I’ve never been one to celebrate my birthday. I always thought, what is there to celebrate? Am I supposed to celebrate the fact that I’m getting older? Or am I supposed to acknowledge the day that connects me to painful memories? See, it’s hard to celebrate your birthday without thinking about the person who gave you life. So once my mom died, I thought, what’s the point of thinking about something like that? What’s the point of celebrating when someone you loved is gone? My answer was there was no point. Because the way I’ve always coped was pushing things so far down that, I convinced myself that they never happened. But days like your birthday make it hard to erase the past.

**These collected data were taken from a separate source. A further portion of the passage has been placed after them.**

(** * wayback.py: a shallow embedding and its verified properties

    The program mirrors a wiki from the Wayback Machine: it resolves a
    logical path to a replay URL ([get_url]), fetches it ([get_response]),
    writes it under the working directory ([write], [export_path]) and
    iterates over the links found in the files already written
    ([MD.export], [HTML.export]).

    Modelling conventions.
    - Python [str] values are [string]s holding the UTF-8 encoding of the
      text.  Prefixes, [split], [replace] and [lstrip] with ASCII
      arguments act on the bytes as they act on the characters; the
      regular expression of [MD.get_paths] works on the characters, and
      its class [\w] is the alphanumeric characters of Unicode and the
      underscore.
    - A [pathlib.Path] is the list of its parts, relative to the working
      directory; an absolute path starts with the part ["/"] (or ["//"]),
      as in [PurePosixPath.parts].  A [".."] part is kept as an ordinary
      name, as [pathlib] does, and the model filesystem has no such entry.
    - The filesystem is a finite map from paths to nodes; symbolic links
      are followed on the last part only.
    - Effects are explicit: a computation takes a state (filesystem and
      trace of log lines, sleeps and requests) and returns a result or a
      raised exception together with the new state.
    - The network, [lxml], [urllib.parse.urlparse], [datetime.strptime]
      and the Unicode character database are collaborators outside the
      source; they are the fields of an environment record. *)

From Stdlib Require Import ZArith Lia Ascii String.
From stdpp Require Import base option list strings gmap sorting.

Local Open Scope string_scope.
Local Set Warnings "-register-all".

(** ** Python strings *)

Module Str.

Definition chars (s : string) : list ascii := list_ascii_of_string s.
Definition of_chars (l : list ascii) : string := string_of_list_ascii l.

(** [s.split(sep)] for a one-character separator. *)
Fixpoint split (sep : ascii) (s : string) : list string :=
  match s with
  | EmptyString => [EmptyString]
  | String c s' =>
      if Ascii.eqb c sep then EmptyString :: split sep s'
      else match split sep s' with
           | [] => [String c EmptyString]
           | x :: xs => String c x :: xs
           end
  end.

(** [str.join(sep, l)]. *)
Definition join (sep : string) (l : list string) : string := String.concat sep l.

(** [s.startswith(p)]. *)
Definition startswith (p s : string) : bool := String.prefix p s.

(** [s.replace(a, b)] for one-character [a] and [b]. *)
Fixpoint replace (a b : ascii) (s : string) : string :=
  match s with
  | EmptyString => EmptyString
  | String c s' => String (if Ascii.eqb c a then b else c) (replace a b s')
  end.

(** [s.lstrip(c)] for a one-character set. *)
Fixpoint lstrip (c : ascii) (s : string) : string :=
  match s with
  | String d s' => if Ascii.eqb d c then lstrip c s' else s
  | EmptyString => EmptyString
  end.

(** [p in s] on strings. *)
Fixpoint contains (p s : string) : bool :=
  String.prefix p s ||
  match s with
  | EmptyString => false
  | String _ s' => contains p s'
  end.

(** [c in s] for one character. *)
Definition has_char (c : ascii) (s : string) : bool :=
  existsb (Ascii.eqb c) (chars s).

(** Truthiness of a Python string. *)
Definition truthy (s : string) : bool :=
  match s with EmptyString => false | _ => true end.

End Str.

(** ** Exceptions and results *)

Inductive exn :=
  | URLError | TypeError | AttributeError | AssertionError | IndexError
  | KeyError | ValueError | FileExistsError | FileNotFoundError
  | IsADirectoryError | NotADirectoryError | OSError
  | ParserError | JSONDecodeError | UnicodeDecodeError.

Inductive result (A : Type) :=
  | Ok (a : A)
  | Raise (e : exn).
Arguments Ok {A} a.
Arguments Raise {A} e.

Definition rbind {A B} (r : result A) (k : A -> result B) : result B :=
  match r with Ok a => k a | Raise e => Raise e end.

(** ** [insert_id_] *)

(** [_url = url.split('/'); _url[4] = f'{_url[4]}id_'; return str.join('/', _url)].
    Reading [_url[4]] raises [IndexError] when there are fewer than five
    segments. *)
Definition insert_id_ (url : string) : result string :=
  let _url := Str.split "/" url in
  match _url !! 4%nat with
  | Some seg => Ok (Str.join "/" (<[4%nat := seg ++ "id_"]> _url))
  | None => Raise IndexError
  end.

(** ** Values exchanged with the collaborators *)

(** A parsed JSON document, as [json.loads] returns it. *)
Inductive json :=
  | JNull
  | JBool (b : bool)
  | JNum (z : Z)
  | JStr (s : string)
  | JArr (l : list json)
  | JObj (kv : list (string * json)).

(** What the fetch returns: [str] or [bytes]. *)
Inductive response :=
  | Text (s : string)
  | Bytes (b : string).

Definition payload (r : response) : string :=
  match r with Text s => s | Bytes b => b end.

(** The object [urllib.request.urlopen] returns, reduced to what
    [get_response] looks at. *)
Record http_response := HttpResponse {
  content_type : option string;
  content_encoding : option string;
  body : string
}.

(** An [lxml] element: tag, attributes, text, children, tail. *)
Inductive element :=
  | Element (tag : string) (attrib : list (string * string))
            (text : option string) (children : list element)
            (tail : option string).

Definition tag_of (e : element) : string :=
  match e with Element t _ _ _ _ => t end.
Definition attrib_of (e : element) : list (string * string) :=
  match e with Element _ a _ _ _ => a end.
Definition text_of (e : element) : option string :=
  match e with Element _ _ t _ _ => t end.
Definition children_of (e : element) : list element :=
  match e with Element _ _ _ c _ => c end.

(** The collaborators: the availability endpoint (request, read, decode
    and [json.loads] together), the fetch transport, [gzip] and [utf-8]
    decoding, the [lxml] parser and serializer, the path component of
    [urllib.parse.urlparse] (which raises [ValueError] on a value it
    rejects), [str.isalnum] on a character that is not ASCII (given by
    its encoding) and [datetime.strptime] with the format
    [%Y%m%d%H%M%S] (its result printed). *)
Record Env := {
  available_api : string -> result json;
  urlopen : string -> result http_response;
  gunzip : string -> result string;
  decode : string -> result string;
  fromstring : string -> result element;
  tostring : element -> string;
  urlparse_path : string -> result string;
  unicode_alnum : string -> bool;
  strptime : string -> result string
}.

(** ** Paths, the filesystem and the state *)

Abbreviation path := (list string).

Inductive node :=
  | File (data : string)
  | Dir
  | Symlink (target : list string).

Inductive level := DEBUG | INFO | WARNING | ERROR.

Inductive logmsg :=
  | MsgSnapshot (p timestamp : string)
  | MsgNoUrl (p : string)
  | MsgNoResponse (url : string)
  | MsgURLError (url : string)
  | MsgCollision (parent target : list string)
  | MsgNoItems
  | MsgWillExport (paths : list string)
  | MsgFile (file : list string)
  | MsgRemoving (file : list string).

Inductive event :=
  | Log (lvl : level) (msg : logmsg)
  | Sleep (seconds : nat)
  | Request (url : string)
  | Scan (pattern : string).

Record state := State {
  fs : gmap (list string) node;
  trace : list event
}.

(** A computation: state in, result or exception and state out. *)
Definition M (A : Type) : Type := state -> result A * state.

Definition ret {A} (a : A) : M A := fun st => (Ok a, st).
Definition raise {A} (e : exn) : M A := fun st => (Raise e, st).
Definition bind {A B} (m : M A) (k : A -> M B) : M B :=
  fun st => match m st with
            | (Ok a, st') => k a st'
            | (Raise e, st') => (Raise e, st')
            end.
Definition lift {A} (r : result A) : M A := fun st => (r, st).
Definition emit (ev : event) : M unit :=
  fun st => (Ok tt, State (fs st) (trace st ++ [ev])).
Definition get_fs : M (gmap (list string) node) := fun st => (Ok (fs st), st).
Definition put_fs (f : gmap (list string) node) : M unit :=
  fun st => (Ok tt, State f (trace st)).

Notation "x <- m ;; k" := (bind m (fun x => k))
  (at level 100, m at next level, right associativity).
Notation "m ;;; k" := (bind m (fun _ => k))
  (at level 100, right associativity).

(** [logging.<level>(msg)]; it returns [None]. *)
Definition logging (lvl : level) (msg : logmsg) : M unit := emit (Log lvl msg).

(** [for x in l: body(x)]. *)
Fixpoint for_each {A} (l : list A) (body : A -> M unit) : M unit :=
  match l with
  | [] => ret tt
  | x :: l' => body x ;;; for_each l' body
  end.

(** ** Python's [dict.get], truthiness and [int] on JSON values *)

Fixpoint assoc {V} (k : string) (kv : list (string * V)) : option V :=
  match kv with
  | [] => None
  | (k', v) :: kv' => if String.eqb k k' then Some v else assoc k kv'
  end.

(** [d.get(k, dflt)]; only a dict has [get]. *)
Definition py_get (d : json) (k : string) (dflt : json) : result json :=
  match d with
  | JObj kv => Ok (default dflt (assoc k kv))
  | _ => Raise AttributeError
  end.

(** Truthiness of a JSON value ([None], [False], [0], empty string, list
    and dict are falsy). *)
Definition py_truthy (j : json) : bool :=
  match j with
  | JNull => false
  | JBool b => b
  | JNum z => negb (z =? 0)%Z
  | JStr s => Str.truthy s
  | JArr l => match l with [] => false | _ => true end
  | JObj kv => match kv with [] => false | _ => true end
  end.

Definition digit (c : ascii) : option Z :=
  let n := Z.of_nat (nat_of_ascii c) in
  if ((48 <=? n) && (n <=? 57))%Z then Some (n - 48)%Z else None.

Fixpoint digits (acc : Z) (cs : list ascii) : option Z :=
  match cs with
  | [] => Some acc
  | c :: cs' => match digit c with
                | Some d => digits (10 * acc + d)%Z cs'
                | None => None
                end
  end.

(** [int(s)] on a string: an optional sign and decimal digits (the
    surrounding blanks and the digit separators Python also accepts are
    left out). *)
Definition int_of_string (s : string) : result Z :=
  let parse (cs : list ascii) :=
    match cs with
    | [] => None
    | _ => digits 0 cs
    end in
  let r := match Str.chars s with
           | "-"%char :: cs => Z.opp <$> parse cs
           | "+"%char :: cs => parse cs
           | cs => parse cs
           end in
  match r with Some z => Ok z | None => Raise ValueError end.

It’s taken me seven years since she died to celebrate my birthday for all of those reasons. But as I get older, I realize how precious life is and how meaningful it can be when you’re surrounded by people who love you. Sometimes, it doesn’t feel like there will ever be anything worth celebrating again after something tragic. But this world is ever-evolving and changing, and staying trapped in moments for the rest of life, or letting them cement me forever, seemed like a shame. So my entire life continued to pass me by, and I refused to acknowledge it until I did. And once I did, it was painful to acknowledge the loss, and there was guilt for living my life without her.
Sometimes, it feels like things will never get better, like getting over the hump is impossible. But I promise that over time, that unbearable pain eases, and things do get better. I’ve experienced it first hand, and now I’m able to celebrate my life along with acknowledging where I came from because I am Sarah Collins-Saupe with my mother’s spirit and my father’s mind. And nothing can take that from me.